The results of the 2016 election proved to be quite different from what polls predicted leading up to Election Day. WKSU's Kabir Bhatia asked Ryan Claassen, a political scientist at Kent State University, for some of the reasons why the polls were so far off.
One reason is that much of the polling came in before FBI Director James Comey caused the Clinton campaign to relive the e-mail scandal less than two weeks before the election.
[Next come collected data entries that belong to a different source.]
(** On a miss the packaged middleware attempts the write exactly when the
    status is cacheable: neither the request method nor a [Vary] header
    enters the decision. *)
Lemma Pkg_admission_is_status_only {σ} (createStorage : Storage σ)
    (options : CacheOptions σ) (runtimeKey : string) (c : Context)
    (next : Response) (t_lookup t_persist : Z) (w : World σ) :
  let key := spec_cache_key (resolveCacheName options c) (keyGenerator options) c in
  let lookup := CacheManager.get (cacheManager createStorage options) key t_lookup w in
  found lookup.1 = false → res_bodyUsed next = false →
  (runtimeKey = "workerd" → is_Some (executionCtx c)) →
  ∃ out w',
    Pkg.universalCache createStorage options runtimeKey c next t_lookup t_persist w
    = (Ok out, w')
    ∧ out_response out = next
    ∧ (out_persist out ≠ NotAttempted
       ↔ isCacheableStatus (res_status next) (statusCodes options) = true).
Proof.
  intros key lookup Hmiss Hunread Hctx.
  destruct (get_never_throws (cacheManager createStorage options) key t_lookup w)
    as (cached & w1 & Hget).
  rewrite (Pkg_after_lookup createStorage options runtimeKey c next
             t_lookup t_persist w cached w1 Hget).
  unfold lookup in Hmiss. rewrite Hget in Hmiss. simpl in Hmiss.
  destruct cached as [cached|]; [done|].
  destruct (isCacheableStatus _ _); simpl.
  - unfold bind at 1, lift_exc, Response_clone. rewrite Hunread.
    destruct (String.eqb runtimeKey "workerd") eqn:Hrk.
    + apply String.eqb_eq in Hrk. destruct (Hctx Hrk) as [ec Hec].
      unfold bind, lift_exc, get_executionCtx. rewrite Hec.
      destruct (waitUntil ec); eexists _, _; by repeat split.
    + destruct (set_never_throws (cacheManager createStorage options) key next
                  t_persist w1) as [w2 Hset].
      unfold bind, run_task. simpl. fold key. rewrite Hset.
      eexists _, _. by repeat split.
  - eexists _, _. repeat split; done.
Qed.

(** The key of the packaged middleware, for every backend: the namespace is
    [options.cacheName], or what it returns for the request when it is a
    function; the key body is what [keyGenerator] returns, or the method, a
    colon and the URL.  A hit is exactly a successful [CacheManager.get] of
    that key, an awaited write is [CacheManager.set] of that key, and a
    scheduled write carries that key. *)
Lemma Pkg_cache_key {σ} (createStorage : Storage σ) (options : CacheOptions σ)
    (runtimeKey : string) (c : Context) (next : Response) (t_lookup t_persist : Z)
    (w : World σ) :
  let namespace := match cacheName options with
                   | inl name => name
                   | inr nameFn => nameFn c
                   end in
  let key := namespace ++ ":" ++
             match keyGenerator options with
             | Some keyFn => keyFn c
             | None => req_method c ++ ":" ++ req_url c
             end in
  let cm := cacheManager createStorage options in
  let lookup := CacheManager.get cm key t_lookup w in
  let run := Pkg.universalCache createStorage options runtimeKey c next
               t_lookup t_persist w in
  (found lookup.1 = true →
     ∃ out, run = (Ok out, lookup.2) ∧ out_hit out = true)
  ∧ (found lookup.1 = false →
     match run.1 with
     | Ok out =>
         out_hit out = false
         ∧ match out_persist out with
           | NotAttempted => run.2 = lookup.2
           | Awaited => run.2 = (CacheManager.set cm key next t_persist lookup.2).2
           | WaitUntil task | Detached task => task_key task = key ∧ run.2 = lookup.2
           end
     | Throw _ => run.2 = lookup.2
     end).
Proof.
  intros namespace key cm lookup run.
  assert (Hkey : key = spec_cache_key (resolveCacheName options c)
                         (keyGenerator options) c) by reflexivity.
  destruct (get_never_throws cm key t_lookup w) as (cached & w1 & Hget).
  unfold run, lookup.
  rewrite Hkey in Hget.
  rewrite (Pkg_after_lookup createStorage options runtimeKey c next
             t_lookup t_persist w cached w1 Hget).
  rewrite <- Hkey in *. rewrite Hget. simpl.
  destruct cached as [cached|]; simpl; [split; [intros _|done]|split; [done|intros _]].
  - destruct (get_some_rewrap cm key t_lookup w cached w1 Hget) as [r' Hr'].
    unfold bind, lift_exc, ret. rewrite Hr'. eauto.
  - destruct (negb (isCacheableStatus _ _)); [done|].
    unfold bind at 1, lift_exc, Response_clone, ret.
    destruct (res_bodyUsed next); [done|].
    destruct (String.eqb runtimeKey "workerd").
    + unfold bind, lift_exc, get_executionCtx.
      destruct (executionCtx c) as [[[]]|]; done.
    + unfold bind, run_task. simpl. fold cm.
      destruct (set_never_throws cm key next t_persist w1) as [w2 Hset].
      by rewrite Hset.
Qed.

(** C5 (what the code does): the copy of [generateCacheKey] at the
    repository root returns the URL alone.  Without a key function a GET
    and a POST of one URL get the same key, [namespace:url], and the root
    middleware schedules the write of the POST response under it; the
    packaged copy puts the method in front, as the claim says. *)
Theorem C5_root_key_omits_method :
  let options := named_options "api" in
  let url := "http://localhost/api?x=1" in
  let post := hooked_request "POST" url in
  let get := hooked_request "GET" url in
  keyGenerator options = None
  ∧ Legacy.generateCacheKey post (keyGenerator options) = "http://localhost/api?x=1"
  ∧ Legacy.generateCacheKey get (keyGenerator options)
    = Legacy.generateCacheKey post (keyGenerator options)
  ∧ (Legacy.universalCache memoryStorage options post text_response
       1000 fresh_world).1
    = Ok (mkOutcome text_response false
            (WaitUntil (mkTask "api:http://localhost/api?x=1" text_response)))
  ∧ Pkg.generateCacheKey post (keyGenerator options)
    = "POST:http://localhost/api?x=1"
  ∧ (Pkg.universalCache memoryStorage options "workerd" post text_response
       1000 1001 fresh_world).1
    = Ok (mkOutcome text_response false
            (WaitUntil (mkTask "api:POST:http://localhost/api?x=1" text_response))).
Proof. repeat split. Qed.

(** How the packaged middleware schedules the write of an admitted miss:
    when the runtime key is [workerd] and the execution context offers
    [waitUntil], the write is handed to the hook and nothing has been
    written when the middleware returns; on every other runtime the write
    has completed when the middleware returns, whether or not a hook is
    offered. *)
Lemma Pkg_write_back_scheduling {σ} (createStorage : Storage σ)
    (options : CacheOptions σ) (runtimeKey : string) (c : Context)
    (next : Response) (t_lookup t_persist : Z) (w : World σ) :
  let key := spec_cache_key (resolveCacheName options c) (keyGenerator options) c in
  let cm := cacheManager createStorage options in
  let lookup := CacheManager.get cm key t_lookup w in
  let run := Pkg.universalCache createStorage options runtimeKey c next
               t_lookup t_persist w in
  found lookup.1 = false →
  isCacheableStatus (res_status next) (statusCodes options) = true →
  res_bodyUsed next = false →
  (runtimeKey = "workerd" → offers_waitUntil c = true →
     run = (Ok (mkOutcome next false (WaitUntil (mkTask key next))), lookup.2))
  ∧ (runtimeKey ≠ "workerd" →
     run = (Ok (mkOutcome next false Awaited),
            (run_task cm (mkTask key next) t_persist lookup.2).2)).
Proof.
  intros key cm lookup run Hmiss Hstatus Hunread.
  destruct (get_never_throws cm key t_lookup w) as (cached & w1 & Hget).
  unfold run, lookup in *.
  rewrite (Pkg_after_lookup createStorage options runtimeKey c next
             t_lookup t_persist w cached w1 Hget).
  rewrite Hget in *. simpl in *. destruct cached as [cached|]; [done|].
  rewrite Hstatus. simpl.
  split.
  - intros -> Hhook. unfold bind, lift_exc, Response_clone, get_executionCtx.
    rewrite Hunread. simpl. unfold offers_waitUntil in Hhook.
    destruct (executionCtx c) as [ec|]; [|done]. by rewrite Hhook.
  - intros Hrt. apply String.eqb_neq in Hrt.
    destruct (set_never_throws cm key next t_persist w1) as [w2 Hset].
    unfold bind, lift_exc, Response_clone, run_task. rewrite Hunread, Hrt.
    simpl. fold key cm. by rewrite Hset.
Qed.

(** C7 (what the code does): on Vercel Edge, where [getRuntimeKey()] is
    [edge-light], an execution context that offers [waitUntil] is not used:
    on an admitted miss the packaged middleware awaits the write, which has
    reached the backend when the middleware returns.  The same request in a
    Workers runtime is handed to the hook and nothing has been written on
    return. *)
Theorem C7_edge_hook_is_not_used :
  let options := named_options "c" in
  let c := hooked_request "GET" "http://localhost/api" in
  let key := "c:GET:http://localhost/api" in
  let edge := Pkg.universalCache memoryStorage options "edge-light" c
                text_response 1000 1001 fresh_world in
  let workers := Pkg.universalCache memoryStorage options "workerd" c
                   text_response 1000 1001 fresh_world in
  offers_waitUntil c = true
  ∧ found (CacheManager.get (cacheManager memoryStorage options) key 1000
             fresh_world).1 = false
  ∧ isCacheableStatus (res_status text_response) (statusCodes options) = true
  ∧ edge.1 = Ok (mkOutcome text_response false Awaited)
  ∧ mem_items (store edge.2) !! key
    = Some (mkCached "Hello World" [("content-type", "text/plain")] 200 "OK" 1001)
  ∧ workers
    = (Ok (mkOutcome text_response false (WaitUntil (mkTask key text_response))),
       fresh_world).
Proof. vm_compute. repeat split. Qed.

(** ** The middleware: admission *)

(** C1 (what the code does): under the default options the packaged
    middleware stores the response to a POST request; nothing in it reads
    the request method, and [CacheOptions] has no bypass flag. *)
Theorem C1_post_response_is_stored :
  let options := named_options "no-entry-cache" in
  let c := plain_request "POST" "http://localhost/api" in
  let run := Pkg.universalCache memoryStorage options "node" c text_response
               1000 1001 fresh_world in
  run.1 = Ok (mkOutcome text_response false Awaited)
  ∧ mem_items (store run.2) !! "no-entry-cache:POST:http://localhost/api"
    = Some (mkCached "Hello World" [("content-type", "text/plain")] 200 "OK" 1001)
  ∧ (Pkg.universalCache memoryStorage options "node" c text_response
       2000 2001 run.2).1
    = Ok (mkOutcome
            (mkResponse (Some "Hello World") false
               [("content-type", "text/plain")] 200 "OK")
            true NotAttempted).
Proof. vm_compute. repeat split. Qed.

(** The copy at the repository root gates on the method no more than the
    packaged one: the write of a POST response is scheduled. *)
Lemma Legacy_post_response_is_scheduled :
  (Legacy.universalCache memoryStorage (named_options "no-entry-cache")
     (hooked_request "POST" "http://localhost/api") text_response
     1000 fresh_world).1
  = Ok (mkOutcome text_response false
          (WaitUntil (mkTask "no-entry-cache:http://localhost/api" text_response))).
Proof. reflexivity. Qed.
Other possibilities are linked to social desirability: people told pollsters they weren’t going to vote for Trump, when in fact they planned to.
Claassen has done research into social desirability that supports that view: a number of Republicans either worried about admitting they were going to defect from the party, or worried about admitting they would be voting for Trump.
The entire question of inaccurate polling is linked to the Bradley Effect, according to Claassen, and Hillary Clinton may have been on the receiving end of a gendered version that effect.
It’s named for the 1982 California gubernatorial campaign between Los Angeles Mayor Tom Bradley and Attorney General George Deukmejian. Deukmejian won by about 1.2 percent, despite opinion polls showing a lead for Bradley.
The discrepancy has been dubbed “The Bradley Effect,” referring to a possible tendency by voters to tell pollsters that they are undecided or likely to vote for a black candidate, while actually voting for his opponent.